Aprendimos que para vivir no era necesario estar bajo el yugo continuo del estrés y que, con la mitad de las cosas, ¿qué digo, la mitad?, que con un tercio de las cosas podíamos vivir infinitamente mejor. Que, si no teníamos para comer jamón del bueno y filetes de salmón más que una vez al año, el arroz con huevo cocinado en familia era el mejor plato del mundo entero.
Nos reconocimos, y nos amamos. Y esa sensación perdura hoy, cuando varios años después de aquella catástrofe mundial, seguimos viviendo con la misma paz y renuncia que en aquellos días.
Esta experiencia sé que fue compartida por muchas personas. Amigos, conocidos, familiares, todos comentaban situaciones parecidas, y, sin embargo, apenas se encendieron los semáforos de las avenidas y permitieron la libre circulación, la gente se lanzó a las calles con un nivel de voracidad peor incluso al que había antes de marzo de 2020. No he conseguido dar con la razón de esta actitud. No comprendo, a fecha de hoy, por qué aquellos que aprendieron a vivir en paz se la sacudieron como pulgas en el pelaje de un can y regresaron a los mismos hábitos que tan infelices les habían hecho antes del confinamiento.
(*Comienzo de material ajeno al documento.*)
(* ===== verification/Freshness.v ===== *)
(** * Session freshness

    Model of [firmware/NodeLink/Src/guardian_node_link_freshness.c]: the
    freshness runtime of one peer, its structural validation, the evaluation of
    an authenticated and compatible message against it, the application of an
    accepted message, and the classification of a persisted record; with the
    data of [guardian_node_link_freshness_persistence.h] it refers to. *)

From Stdlib Require Import Sorting.Sorted ZifyBool.
From S2P Require Import Prelude CString NodeLink NodeLinkAuth NodeLinkSemantic.

(** ** Data *)

Inductive guardian_node_link_freshness_condition_t :=
  | GUARDIAN_NODE_LINK_FRESHNESS_UNINITIALIZED
  | GUARDIAN_NODE_LINK_FRESHNESS_ACTIVE
  | GUARDIAN_NODE_LINK_FRESHNESS_UNKNOWN
  | GUARDIAN_NODE_LINK_FRESHNESS_REJOIN_REQUIRED
  | GUARDIAN_NODE_LINK_FRESHNESS_SESSION_REPLACEMENT_REQUIRED
  | GUARDIAN_NODE_LINK_FRESHNESS_CONDITION_OTHER (v : Z).

Inductive guardian_node_link_freshness_result_t :=
  | GUARDIAN_NODE_LINK_FRESHNESS_OK
  | GUARDIAN_NODE_LINK_FRESHNESS_ERROR_NULL_ARGUMENT
  | GUARDIAN_NODE_LINK_FRESHNESS_ERROR_INVALID_CONDITION
  | GUARDIAN_NODE_LINK_FRESHNESS_ERROR_INVALID_STATE
  | GUARDIAN_NODE_LINK_FRESHNESS_ERROR_INVALID_POLICY
  | GUARDIAN_NODE_LINK_FRESHNESS_ERROR_INVALID_MESSAGE
  | GUARDIAN_NODE_LINK_FRESHNESS_ERROR_INVALID_EVALUATION.

Inductive guardian_node_link_freshness_decision_t :=
  | GUARDIAN_NODE_LINK_FRESHNESS_DECISION_INVALID
  | GUARDIAN_NODE_LINK_FRESHNESS_DECISION_ACCEPT
  | GUARDIAN_NODE_LINK_FRESHNESS_DECISION_OBSERVE_ONLY
  | GUARDIAN_NODE_LINK_FRESHNESS_DECISION_REPLAY_DUPLICATE
  | GUARDIAN_NODE_LINK_FRESHNESS_DECISION_REPLAY_REGRESSION
  | GUARDIAN_NODE_LINK_FRESHNESS_DECISION_FORWARD_GAP_EXCEEDED
  | GUARDIAN_NODE_LINK_FRESHNESS_DECISION_EPOCH_TRANSITION_REQUIRED
  | GUARDIAN_NODE_LINK_FRESHNESS_DECISION_SESSION_REPLACEMENT_REQUIRED
  | GUARDIAN_NODE_LINK_FRESHNESS_DECISION_IDENTITY_MISMATCH
  | GUARDIAN_NODE_LINK_FRESHNESS_DECISION_STATE_BLOCKED.
(* ===== verification/Codec.v ===== *)
(** * Serialization of the persisted record

    Model of [firmware/NodeLink/Src/guardian_node_link_freshness_persistence_codec.c]:
    the 364-byte image of a record (28-byte header, three zero-filled
    references, counters, SHA-256 of the first 332 bytes) and its decoder. *)

From S2P Require Import Prelude Crypto CString NodeLink NodeLinkAuth NodeLinkSemantic.
From S2P Require Import Freshness Persistence.

(** ** Constants *)

Definition R3C_D_MAGIC_0 : Z := 0x47.
Definition R3C_D_MAGIC_1 : Z := 0x46.
Definition R3C_D_MAGIC_2 : Z := 0x52.
Definition R3C_D_MAGIC_3 : Z := 0x31.

Definition GUARDIAN_NODE_LINK_PERSISTENCE_CODEC_SERIALIZATION_VERSION : Z := 1.
Definition GUARDIAN_NODE_LINK_PERSISTENCE_CODEC_HEADER_LENGTH : Z := 28.
Definition GUARDIAN_NODE_LINK_PERSISTENCE_CODEC_INTEGRITY_MATERIAL_LENGTH : Z := 332.
Definition GUARDIAN_NODE_LINK_PERSISTENCE_CODEC_SERIALIZED_SIZE : nat := 364.
Definition GUARDIAN_NODE_LINK_PERSISTENCE_CODEC_INTEGRITY_SIZE : nat := 32.
Definition GUARDIAN_NODE_LINK_PERSISTENCE_CODEC_MAGIC_OFFSET : nat := 0.
Definition GUARDIAN_NODE_LINK_PERSISTENCE_CODEC_SERIALIZATION_VERSION_OFFSET : nat := 4.
Definition GUARDIAN_NODE_LINK_PERSISTENCE_CODEC_HEADER_LENGTH_OFFSET : nat := 6.
Definition GUARDIAN_NODE_LINK_PERSISTENCE_CODEC_LOGICAL_SCHEMA_OFFSET : nat := 8.
Definition GUARDIAN_NODE_LINK_PERSISTENCE_CODEC_SENDER_NODE_ID_OFFSET : nat := 12.
Definition GUARDIAN_NODE_LINK_PERSISTENCE_CODEC_PRODUCER_ID_OFFSET : nat := 16.
Definition GUARDIAN_NODE_LINK_PERSISTENCE_CODEC_KEY_ID_OFFSET : nat := 20.
Definition GUARDIAN_NODE_LINK_PERSISTENCE_CODEC_SIGNATURE_ALGORITHM_OFFSET : nat := 24.
Definition GUARDIAN_NODE_LINK_PERSISTENCE_CODEC_RESERVED_OFFSET : nat := 25.
Definition GUARDIAN_NODE_LINK_PERSISTENCE_CODEC_PRODUCER_PROFILE_OFFSET : nat := 28.
Definition GUARDIAN_NODE_LINK_PERSISTENCE_CODEC_CONSUMER_PROFILE_OFFSET : nat := 124.
Definition GUARDIAN_NODE_LINK_PERSISTENCE_CODEC_COMPATIBILITY_CONTRACT_OFFSET : nat := 220.
Definition GUARDIAN_NODE_LINK_PERSISTENCE_CODEC_ACCEPTED_EPOCH_OFFSET : nat := 316.
Definition GUARDIAN_NODE_LINK_PERSISTENCE_CODEC_ACCEPTED_SEQUENCE_OFFSET : nat := 320.
Definition GUARDIAN_NODE_LINK_PERSISTENCE_CODEC_RECORD_GENERATION_OFFSET : nat := 324.
Definition GUARDIAN_NODE_LINK_PERSISTENCE_CODEC_MATERIAL_LENGTH_OFFSET : nat := 328.
Definition GUARDIAN_NODE_LINK_PERSISTENCE_CODEC_INTEGRITY_OFFSET : nat := 332.

(** Short names of the layout constants. *)

Abbreviation CODEC_SERIALIZATION_VERSION := GUARDIAN_NODE_LINK_PERSISTENCE_CODEC_SERIALIZATION_VERSION.
Abbreviation CODEC_HEADER_LENGTH := GUARDIAN_NODE_LINK_PERSISTENCE_CODEC_HEADER_LENGTH.
Abbreviation CODEC_INTEGRITY_MATERIAL_LENGTH := GUARDIAN_NODE_LINK_PERSISTENCE_CODEC_INTEGRITY_MATERIAL_LENGTH.
Abbreviation CODEC_SERIALIZED_SIZE := GUARDIAN_NODE_LINK_PERSISTENCE_CODEC_SERIALIZED_SIZE.
Abbreviation CODEC_INTEGRITY_SIZE := GUARDIAN_NODE_LINK_PERSISTENCE_CODEC_INTEGRITY_SIZE.
Abbreviation CODEC_MAGIC_OFFSET := GUARDIAN_NODE_LINK_PERSISTENCE_CODEC_MAGIC_OFFSET.
Abbreviation CODEC_SERIALIZATION_VERSION_OFFSET := GUARDIAN_NODE_LINK_PERSISTENCE_CODEC_SERIALIZATION_VERSION_OFFSET.
Abbreviation CODEC_HEADER_LENGTH_OFFSET := GUARDIAN_NODE_LINK_PERSISTENCE_CODEC_HEADER_LENGTH_OFFSET.
Abbreviation CODEC_LOGICAL_SCHEMA_OFFSET := GUARDIAN_NODE_LINK_PERSISTENCE_CODEC_LOGICAL_SCHEMA_OFFSET.
Abbreviation CODEC_SENDER_NODE_ID_OFFSET := GUARDIAN_NODE_LINK_PERSISTENCE_CODEC_SENDER_NODE_ID_OFFSET.
Abbreviation CODEC_PRODUCER_ID_OFFSET := GUARDIAN_NODE_LINK_PERSISTENCE_CODEC_PRODUCER_ID_OFFSET.
Abbreviation CODEC_KEY_ID_OFFSET := GUARDIAN_NODE_LINK_PERSISTENCE_CODEC_KEY_ID_OFFSET.
Abbreviation CODEC_SIGNATURE_ALGORITHM_OFFSET := GUARDIAN_NODE_LINK_PERSISTENCE_CODEC_SIGNATURE_ALGORITHM_OFFSET.
Abbreviation CODEC_RESERVED_OFFSET := GUARDIAN_NODE_LINK_PERSISTENCE_CODEC_RESERVED_OFFSET.
Abbreviation CODEC_PRODUCER_PROFILE_OFFSET := GUARDIAN_NODE_LINK_PERSISTENCE_CODEC_PRODUCER_PROFILE_OFFSET.
Abbreviation CODEC_CONSUMER_PROFILE_OFFSET := GUARDIAN_NODE_LINK_PERSISTENCE_CODEC_CONSUMER_PROFILE_OFFSET.
Abbreviation CODEC_COMPATIBILITY_CONTRACT_OFFSET := GUARDIAN_NODE_LINK_PERSISTENCE_CODEC_COMPATIBILITY_CONTRACT_OFFSET.
Abbreviation CODEC_ACCEPTED_EPOCH_OFFSET := GUARDIAN_NODE_LINK_PERSISTENCE_CODEC_ACCEPTED_EPOCH_OFFSET.
Abbreviation CODEC_ACCEPTED_SEQUENCE_OFFSET := GUARDIAN_NODE_LINK_PERSISTENCE_CODEC_ACCEPTED_SEQUENCE_OFFSET.
Abbreviation CODEC_RECORD_GENERATION_OFFSET := GUARDIAN_NODE_LINK_PERSISTENCE_CODEC_RECORD_GENERATION_OFFSET.
Abbreviation CODEC_MATERIAL_LENGTH_OFFSET := GUARDIAN_NODE_LINK_PERSISTENCE_CODEC_MATERIAL_LENGTH_OFFSET.
Abbreviation CODEC_INTEGRITY_OFFSET := GUARDIAN_NODE_LINK_PERSISTENCE_CODEC_INTEGRITY_OFFSET.

Inductive guardian_node_link_freshness_persistence_codec_result_t :=
  | GUARDIAN_NODE_LINK_PERSISTENCE_CODEC_INVALID
  | GUARDIAN_NODE_LINK_PERSISTENCE_CODEC_OK
  | GUARDIAN_NODE_LINK_PERSISTENCE_CODEC_BAD_ARGUMENT
  | GUARDIAN_NODE_LINK_PERSISTENCE_CODEC_BUFFER_TOO_SMALL
  | GUARDIAN_NODE_LINK_PERSISTENCE_CODEC_BAD_MAGIC
  | GUARDIAN_NODE_LINK_PERSISTENCE_CODEC_UNSUPPORTED_VERSION
  | GUARDIAN_NODE_LINK_PERSISTENCE_CODEC_BAD_LENGTH
  | GUARDIAN_NODE_LINK_PERSISTENCE_CODEC_RESERVED_NONZERO
  | GUARDIAN_NODE_LINK_PERSISTENCE_CODEC_INVALID_FIELD
  | GUARDIAN_NODE_LINK_PERSISTENCE_CODEC_INTEGRITY_FAILURE
  | GUARDIAN_NODE_LINK_PERSISTENCE_CODEC_TRAILING_DATA.

#[global] Instance codec_result_eq_dec :
  EqDecision guardian_node_link_freshness_persistence_codec_result_t.
Proof. solve_decision. Defined.

Local Abbreviation record := guardian_node_link_freshness_persisted_record_t.
Local Abbreviation codec_result := guardian_node_link_freshness_persistence_codec_result_t.

(** ** Byte order *)

Definition r3c_d_put_u16_be (value : Z) : list Z := put_u16_be value.
Definition r3c_d_get_u16_be (input : list Z) : Z :=
  u16 (Z.lor (Z.shiftl (byte_at input 0) 8) (byte_at input 1)).
Definition r3c_d_put_u32_be (value : Z) : list Z := put_u32_be value.
Definition r3c_d_get_u32_be (input : list Z) : Z := get_u32_be input.

(** ** References *)

Definition r3c_d_ref_length (reference : option (list Z)) (capacity : nat) : nat :=
  match reference with
  | None => capacity
  | Some reference => ref_length reference capacity
  end.

(** Writes at [&output[off]]; returns 0 or 1 and the output. *)
Definition r3c_d_encode_ref (reference : list Z) (output : list Z) (off : nat) : bool * list Z :=
  let length := r3c_d_ref_length (Some reference) GUARDIAN_NODE_LINK_SEMANTIC_REF_CAPACITY in
  early (length =? 0)%nat || (GUARDIAN_NODE_LINK_SEMANTIC_REF_CAPACITY <=? length)%nat
    with (false, output) ;;
  let output := blit output off (replicate GUARDIAN_NODE_LINK_SEMANTIC_REF_CAPACITY 0) in
  (true, blit output off (take length reference)).

Definition r3c_d_decode_ref (input : option (list Z)) (reference : option (list Z))
  : bool * option (list Z) :=
  match input, reference with
  | Some inp, Some ref =>
      let cap := GUARDIAN_NODE_LINK_SEMANTIC_REF_CAPACITY in
      let terminator := ref_length inp cap in
      early (terminator =? 0)%nat || (cap <=? terminator)%nat with (false, reference) ;;
      early negb (forallb (fun b => b =? 0)
                    (take (cap - (terminator + 1)) (drop (terminator + 1) inp)))
        with (false, reference) ;;
      let ref := blit ref 0 (replicate cap 0) in
      (true, Some (blit ref 0 (take terminator inp)))
  | _, _ => (false, reference)
  end.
No hablo, por supuesto, de los que tuvieron la desgracia de perder la vida o de ver como la perdían seres amados, o de los que pasaron malos momentos internados en hospitales de los que no sabían cuándo, ni si saldrían de ellos. En esta reflexión me refiero a la población que nos vimos forzados a cambiar los hábitos para abrazar una vida sencilla, a los que durante casi un año vivieron sin estrés para, después, de manera voluntaria, volver a abrazar un estilo de vida enfermo y sin sentido. Una carrera por acumular, por comprar, por adquirir deuda a cambio de tiempo, vender la libertad a precio de mercado. Nunca me sentí más libre que cuando nos encerraron en nuestras casas, así como nunca había comprendido aquella frase de Pepe Mujica en la que afirma que “si tuviera muchas cosas tendría que ocuparme de ellas. La verdadera libertad está en consumir poco”.
Con el corazón dividido y con un punto de vergüenza por habernos ido tan bien donde a otros cientos de miles de personas no les fue así, doy gracias por haber tenido la fortuna de vivir el confinamiento. Gracias por haber probado el filete de murciélago.